Data for this exercise:

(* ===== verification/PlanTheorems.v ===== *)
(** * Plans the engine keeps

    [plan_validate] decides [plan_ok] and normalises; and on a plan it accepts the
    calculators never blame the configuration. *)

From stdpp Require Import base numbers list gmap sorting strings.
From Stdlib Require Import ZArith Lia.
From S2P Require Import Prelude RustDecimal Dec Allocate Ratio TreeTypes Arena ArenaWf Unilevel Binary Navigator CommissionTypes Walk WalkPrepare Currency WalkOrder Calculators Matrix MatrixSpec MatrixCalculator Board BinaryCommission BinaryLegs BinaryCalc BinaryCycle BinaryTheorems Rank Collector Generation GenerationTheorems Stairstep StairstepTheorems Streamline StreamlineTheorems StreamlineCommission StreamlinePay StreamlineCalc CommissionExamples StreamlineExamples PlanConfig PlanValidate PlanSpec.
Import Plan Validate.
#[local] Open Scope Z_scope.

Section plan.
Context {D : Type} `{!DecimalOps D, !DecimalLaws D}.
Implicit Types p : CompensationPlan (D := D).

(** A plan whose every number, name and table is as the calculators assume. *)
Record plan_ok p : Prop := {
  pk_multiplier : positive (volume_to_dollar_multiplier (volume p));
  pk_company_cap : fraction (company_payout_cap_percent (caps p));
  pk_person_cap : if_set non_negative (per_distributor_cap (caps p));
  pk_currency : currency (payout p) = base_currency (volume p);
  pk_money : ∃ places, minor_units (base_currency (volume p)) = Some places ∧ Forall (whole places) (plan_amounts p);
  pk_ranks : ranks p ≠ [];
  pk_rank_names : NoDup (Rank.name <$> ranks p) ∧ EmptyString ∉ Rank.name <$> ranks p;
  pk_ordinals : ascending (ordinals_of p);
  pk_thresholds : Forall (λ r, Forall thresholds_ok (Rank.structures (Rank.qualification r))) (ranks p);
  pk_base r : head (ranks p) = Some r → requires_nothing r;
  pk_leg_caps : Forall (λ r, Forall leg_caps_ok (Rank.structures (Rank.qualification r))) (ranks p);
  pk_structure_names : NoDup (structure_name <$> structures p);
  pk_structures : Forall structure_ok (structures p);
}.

Brief:
Here, the lines to copy run from the one containing "pk_structures : Forall" to the final line of the listing; copy them exactly and nothing else.

Answer section:
  pk_structures : Forall structure_ok (structures p);
}.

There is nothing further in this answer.